But another super useful perspective comes from Economics and the evaluation of treatments (Thx Nandan!). In ML most result presentations do not show any significance levels/results. Often the learning curve confidence intervals even overlap. The entire process is not scientific and can benefit from tools from Econ such as diff-in-diff style experiments and simply being rigorous about the effect you are trying to sell. I want to incorporate this into the toolbox and make it part of my daily research routine for testing scientific ML hypothesis!
In the near future:
Add set of effect estimators (for now frequentist): Linear model, different standard errors and p-value extraction.
Incorporate into gridsearch/postprocessing routines for a specific metric and test.
Add correction for multiple testing (Bonferroni, False Discovery - look at Omiros' assignment).
Add difference-in-difference estimation setup: Compute effects for different timepoints.
Add plot utilities for visualizing significance over time/overall.
Note I: I think that it makes sense to add a causality subdirectory, which collects the different tests and can easily be extended. E.g. starting with a base class TreatmentTest, we can have different models standard error and correction formulations.

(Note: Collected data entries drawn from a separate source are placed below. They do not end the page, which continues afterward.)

(** The requests on their way, from the child's inbox to the outbox. *)
Definition incoming (w : owner) : list job := requests (inbox (the_child w)) ++ pipe w ++ outbox w.
Definition not_close (j : job) : Prop := is_close (op j) = false.
(** Someone will still answer request [i]. *)
Definition expected (w : owner) (i : nat) : Prop := ∃ k, ident k = i ∧ (k ∈ outbox w ∨ k ∈ pipe w ∨ has (the_child w) k).
Definition reader_fine (r : reader) : Prop := match r with Popped _ a | Released _ a => a ≠ Exited | Reader_failing (_ :: _) | Reader_released _ _ => False | _ => True end.
Definition sender_fine (r : sender) : Prop := match r with Sender_failing (_ :: _) | Sender_released _ _ => False | _ => True end.
Definition honest (w : owner) : Prop := real (replies (the_child w)) ∧ real (answers w) ∧ reader_fine (the_reader w) ∧ sender_fine (the_sender w).

Record flow (w : owner) : Prop := {
  f_lanes : lanes (the_child w) (pipe w ++ outbox w) (sequence w);
  f_session : sessional (the_child w);
  f_order : StronglySorted (λ j _, not_close j) (incoming w);
  f_open : closing w = false → Forall not_close (incoming w) ∧ stopping (the_child w) = None;
  f_stop : stopping (the_child w) ≠ None → incoming w = [];
  f_up : child_phase (the_child w) = Up → error w = false ∧ ∀ i, i ∈ futures w → expected w i ∨ i ∈ (replies (the_child w)).*1;
  f_stopped : child_phase (the_child w) = Stopped → closing w = true ∧ incoming w = [] ∧ ∀ i, i ∈ futures w → i ∈ (replies (the_child w)).*1;
  f_honest : child_phase (the_child w) ≠ Dead → honest w }.

Lemma lanes_own c T n s : lanes c T n → Forall (λ j, session_of j = Some s) (waiting s c).
Proof. intros H. apply (H s). Qed.
Lemma lanes_elsewhere c c' T n : (∀ s, elsewhere s c c') → lanes c T n → lanes c' T n.
Proof. intros He H s. by eapply lane_elsewhere. Qed.
(** A drained child has no job left but the close. *)
Lemma drained_has c T n k : lanes c T n → sessional c → drained c = true → requests (inbox c) = [] → has c k → stopping c = Some k.
Proof.
  intros Hl Hs [Hb Hp]%andb_true_iff Hr Hk. apply bool_decide_eq_true in Hb, Hp. unfold has in Hk. rewrite Hr in Hk.
  assert (k ∉ writing c ++ commits (inbox c) ++ continuations (inbox c)) as Hn.
  { intros Hin. unfold sessional in Hs. rewrite Forall_forall in Hs. destruct (Hs k Hin) as [s Ek]. pose proof (l_open _ _ _ _ _ (Hl s)) as Ho. rewrite Hb, bool_decide_false in Ho by set_solver.
    assert (jobs_of s (writing c ++ commits (inbox c) ++ continuations (inbox c)) = []) as He.
    { apply nil_length_inv. rewrite !jobs_of_app, !length_app. lia. }
    assert (k ∈ jobs_of s (writing c ++ commits (inbox c) ++ continuations (inbox c))) as Hj by (apply list_elem_of_filter; done). rewrite He in Hj. by apply elem_of_nil in Hj. }
  rewrite !not_elem_of_app in Hn. destruct Hk as [?%elem_of_nil|[?|[?|[?|[[s Hw]|?]]]]]; [done|tauto..| |done].
  unfold waiting in Hw. destruct (pending c !! s) as [l|] eqn:E; [|by apply elem_of_nil in Hw]. apply (map_Forall_lookup_1 _ _ _ _ Hp) in E. cbn in *. subst l. by apply elem_of_nil in Hw.
Qed.
Lemma expected_weaken w w' i : (∀ k, k ∈ outbox w ∨ k ∈ pipe w ∨ has (the_child w) k → k ∈ outbox w' ∨ k ∈ pipe w' ∨ has (the_child w') k) → expected w i → expected w' i.
Proof. intros H (k & Hk & Hw). exists k. auto. Qed.

Lemma StronglySorted_suffix {A} (R : A → A → Prop) l1 l2 : StronglySorted R (l1 ++ l2) → StronglySorted R l2.
Proof. by intros (_ & _ & ?)%StronglySorted_app. Qed.
Lemma handle_flow w r m rest : flow w → child_phase (the_child w) = Up → inbox (the_child w) = m :: rest →
  flow (set_child (handle_message r m (set_inbox rest (the_child w))) w).
Proof.
  intros [Hl Hs Ho Hop Hst Hup Hsd Hh] Ep Hin. specialize (Hup Ep) as [He Hf]. specialize (Hh ltac:(congruence)) as (Hr1 & Hr2 & Hr3 & Hr4).
  assert (stopping (the_child w) ≠ None → requests (inbox (the_child w)) = []) as Hst'.
  { intros E%Hst. unfold incoming in E. by apply app_nil in E as [? _]. }
  pose proof (handle_modest r m rest (the_child w) Hin (λ s, lanes_own _ _ _ s Hl)) as Hm. pose proof (handle_lanes r m rest _ _ _ Hin Hl) as Hl'.
  assert (∀ i, i ∈ futures w → (expected (set_child (handle_message r m (set_inbox rest (the_child w))) w) i ∨ i ∈ (replies (handle_message r m (set_inbox rest (the_child w)))).*1) ∨
    child_phase (handle_message r m (set_inbox rest (the_child w))) = Dead) as Hf'.
  { assert (∀ k, owes (the_child w) k → (expected (set_child (handle_message r m (set_inbox rest (the_child w))) w) (ident k) ∨ ident k ∈ (replies (handle_message r m (set_inbox rest (the_child w)))).*1) ∨
      child_phase (handle_message r m (set_inbox rest (the_child w))) = Dead) as Hk.
    { intros k Hk. destruct (handle_owes r m rest _ k Hin Hst' Hk) as [[H|H]|H]; [left; left; exists k|left; right|right]; auto. }
    intros i Hi. destruct (Hf i Hi) as [(k & <- & [H|[H|H]])|H]; [left; left; exists k; by auto|left; left; exists k; by auto|apply Hk; by left|].
    apply list_elem_of_fmap in H as ([i' a] & -> & H). apply (Hk (Job i' Close)). right. cbn. by apply (list_elem_of_fmap_2 fst _ (i', a)). }
  assert (sessional (set_inbox rest (the_child w))) as Hs' by by eapply sessional_rest.
  assert (incoming w = match m with Request j => [j] | _ => [] end ++ requests rest ++ pipe w ++ outbox w) as HR by (unfold incoming; rewrite Hin, requests_cons; by rewrite <- app_assoc).
  set (c' := handle_message r m (set_inbox rest (the_child w))) in *.
  assert (modest (set_inbox rest (the_child w)) c' → flow (set_child c' w)) as Hmod.
  { intros [M1 M2 M3 M4 M5]. cbn in M1, M2, M3, M4. assert (incoming (set_child c' w) = requests rest ++ pipe w ++ outbox w) as HR' by (unfold incoming; cbn; by rewrite M1).
    split; rewrite ?HR'; cbn; try done.
    - auto.
    - rewrite HR in Ho. by eapply StronglySorted_suffix.
    - intros E. rewrite M2. destruct (Hop E) as [H1 H2]. rewrite HR in H1. by apply Forall_app in H1 as [_ ?].
    - rewrite M2. intros E%Hst. rewrite HR in E. by apply app_nil in E as [_ ?].
    - intros E. split; [done|]. intros i Hi. destruct (Hf' i Hi); [done|congruence].
    - destruct M3; congruence.
    - intros _. by split_and!; [apply M4|..]. }
  destruct m as [j|j|j f]; [|by apply Hmod..]. destruct Hm as [[Ej Ec]|[_ Hm]]; [|by apply Hmod].
  clearbody c'. subst c'. cbn [app] in HR. assert (requests rest ++ pipe w ++ outbox w = []) as Hnil.
  { rewrite HR in Ho. apply StronglySorted_inv in Ho as [_ Ho]. destruct (requests rest ++ pipe w ++ outbox w) as [|k l]; [done|]. apply Forall_cons in Ho as [Ho _]. unfold not_close in Ho. by rewrite Ej in Ho. }
  assert (incoming (set_child (set_stopping j (set_inbox rest (the_child w))) w) = []) as HR' by exact Hnil.
  assert (closing w = false → False) as Hcl.
  { intros E. destruct (Hop E) as [H1 _]. rewrite HR in H1. apply Forall_cons in H1 as [H1 _]. unfold not_close in H1. by rewrite Ej in H1. }
  split; rewrite ?HR'; cbn; try done.
  - constructor.
  - intros E. split; [done|]. intros i Hi. destruct (Hf' i Hi) as [|E']; [done|]. cbn in E'. congruence.
  - congruence.
Qed.
Lemma iterate_flow w r : flow w → flow (set_child (iterate r (the_child w)) w).
Proof.
  intros H. destruct (child_phase (the_child w)) eqn:Ep; [|unfold iterate; rewrite Ep; by destruct w..].
  unfold iterate. rewrite Ep. pose proof (λ m rest, handle_flow w r m rest H Ep) as Hm.
  destruct H as [Hl Hs Ho Hop Hst Hup Hsd Hh]. specialize (Hup Ep) as [He Hf]. specialize (Hh ltac:(congruence)) as (Hr1 & Hr2 & Hr3 & Hr4).
  assert (flow (set_child (match inbox (the_child w) with [] => the_child w | m :: rest => handle_message r m (set_inbox rest (the_child w)) end) w)) as Hi.
  { destruct (inbox (the_child w)) as [|m rest] eqn:Ei; [|by apply Hm]. split; cbn; try done; intros; split_and!; done. }
  destruct (stopping (the_child w)) as [j|] eqn:Es; [|done]. destruct (drained (the_child w)) eqn:Ed; [|done].
  assert (incoming w = []) as Hin by auto. unfold incoming in Hin. apply app_nil in Hin as [Hin1 [Hin2 Hin3]%app_nil].
  assert (Hcl : closing w = true). { destruct (closing w); [done|]. destruct (Hop eq_refl). congruence. }
  split; cbn.
  - eapply lanes_elsewhere, Hl. by split.
  - done.
  - done.
  - congruence.
  - unfold incoming. cbn. by rewrite Hin1, Hin2, Hin3.
  - done.
  - intros _. split; [done|]. split; [unfold incoming; cbn; by rewrite Hin1, Hin2, Hin3|]. intros i Hi'. rewrite fmap_app, elem_of_app.
    destruct (Hf i Hi') as [(k & <- & [Hk|[Hk|Hk]])|Hk]; [rewrite Hin3 in Hk; by apply elem_of_nil in Hk|rewrite Hin2 in Hk; by apply elem_of_nil in Hk| |by left].
    right. assert (stopping (the_child w) = Some k) as Hk' by by eapply drained_has. assert (k = j) as -> by congruence. cbn. apply list_elem_of_here.
  - intros _. split_and!; [|done..]. apply Forall_app. split; [done|by constructor].
Qed.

Note II: Many of these features will also be needed in the population-based training pipeline, e.g. Wald t-test for deciding whether two sampled population members are performing better/worse.
In the distant future:
Add experiment type that performs "an intervention" (e.g. learning rate change) at specific timepoint and estimates treatment effect over time.

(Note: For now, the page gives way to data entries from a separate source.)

(* ===== verification/Placement.v ===== *)
(** * Compute placement (topology.py, numa_placement.py, cpu_slots.py under
      src/clawbox/experiments/)

    CPU lists, the static checks on compute nodes, the CPU monitor, and the
    load-aware choice of a compute domain for a session.  The coordinators'
    memory feedback and admission results are arguments. *)
From S2P Require Import Prelude Dict Ordering PyStrings.
From Stdlib Require Import Ascii.

(** ** CPU lists *)

(** [s.isdigit()] *)
Definition is_digits (s : string) : bool :=
  let cs := String.list_ascii_of_string s in
  negb (bool_decide (cs = [])) && forallb (λ c, bool_decide (is_Some (digit c))) cs.

(** [set(range(first, last + 1))] *)
Definition cpu_range (first last_ : Z) : gset Z := list_to_set (seqZ first (last_ + 1 - first)).

Definition parse_part (part : string) : outcome (gset Z) :=
  let bounds := split_on "-"%char (strip part) in
  if negb (bool_decide (length bounds = 1%nat ∨ length bounds = 2%nat))
     || existsb (λ b, negb (is_digits b)) bounds
  then Raise (ValueError "invalid CPU list")
  else
    first ← int (hd "" bounds);
    last_ ← int (List.last bounds "");
    if last_ <? first then Raise (ValueError "invalid CPU range")
    else Ok (cpu_range first last_).

Fixpoint parse_parts (parts : list string) (cpus : gset Z) : outcome (gset Z) :=
  match parts with
  | [] => Ok cpus
  | part :: parts' => more ← parse_part part; parse_parts parts' (cpus ∪ more)
  end.

Definition parse_cpu_list (value : string) : outcome (gset Z) :=
  cpus ← parse_parts (split_on ","%char value) ∅;
  if bool_decide (cpus = ∅) then Raise (ValueError "CPU list must not be empty") else Ok cpus.

(** ** Compute nodes *)

Record compute_node := ComputeNode {
  node_id : string;
  numa_node : Z;
  cpus : string;
  memory_capacity_mib : Z;
  low_watermark_mib : Z;
  high_watermark_mib : Z;
}.

(** [ComputeNode.valid] *)
Definition node_valid (n : compute_node) : outcome unit :=
  parse_cpu_list (cpus n) ≫= λ _,
  if (low_watermark_mib n <? high_watermark_mib n) && (high_watermark_mib n <? memory_capacity_mib n)
  then Ok tt else Raise (ValueError "compute node requires LOW < HIGH < local capacity").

Add support for Nandan's 'virtual-labs': Automatic spawning of more random seeds based on variance estimate of the effect coefficient. Fix a budget of total jobs and jobs per iteration.
Add Bayesian effect modelling with credible intervals. Get full posterior over the effect coefficient.
Things to Think About
Non-gaussianity/Bootstrap (param/non-param) standard error/Fisher exact p-values/permutation tests
Instrumental variables
Different timepoints of treatment and tracking their timeseries - e.g. when to adjust lrate?

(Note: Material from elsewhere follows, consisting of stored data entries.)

(** [_acquire_tool_call] up to the CPU sample: a result, or the groups to choose from. *)
Definition acquire_tool_call (cfg : config) (ix : Z) (id : string) (vcpus : Z) (now : Q)
    : M domain (result + string * list string) :=
  d ← get;
  raise_if (bool_decide (ix ∉ sessions cfg)) (KeyError "session") ;;
  raise_if (bool_decide (is_Some (call_keys d !! id))) (RuntimeError "duplicate Tool-call CPU assignment") ;;
  raise_if (stopping d) (RuntimeError "Tool-call CPU placement is stopping for VM teardown") ;;
  match active_calls d !! ix with
  | Some c =>
      if bool_decide (c_ids c = ∅) then raise (AssertionError "empty call set")
      else put (with_calls (<[id := ix]> (call_keys d)) (<[ix := Calls (c_object c) (c_ids c ∪ {[id]})]> (active_calls d)) d) ;;
           mret (inl RShared)
  | None =>
      if Qltb 0 (min_duration cfg) then
        put (with_calls (<[id := ix]> (call_keys d)) (<[ix := Calls (next_object d) {[id]}]> (active_calls d))
               (with_pending (<[ix := now]> (pending_started d)) (<[ix := vcpus]> (pending_vcpus d)) (capacity_bypassed d)
                  (with_stopping (stopping d) (S (next_object d)) d))) ;;
        raise_if (match placements cfg !! ix with Some (Some _, _) => false | _ => true end)
          (RuntimeError "C2 has no selected-NUMA CPU mask for session") ;;
        mret (inl RDeferred)
      else
        fg ← assign_groups cfg ix vcpus;
        mret (inr fg)
  end.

The text was updated successfully, but these errors were encountered:
I would love to add rliable here. Many of the comparisons/test techniques would be great to have for benchmarking. These include:
Stratified Bootstrap Confidence Intervals
Score Distributions
Interquartile Mean
I would recommend installation and importing metrics/bootstrap procedure. This could automatically be calculated on the hyper_log of a search or only be provided offline afterwards. See what works best with benchmark project.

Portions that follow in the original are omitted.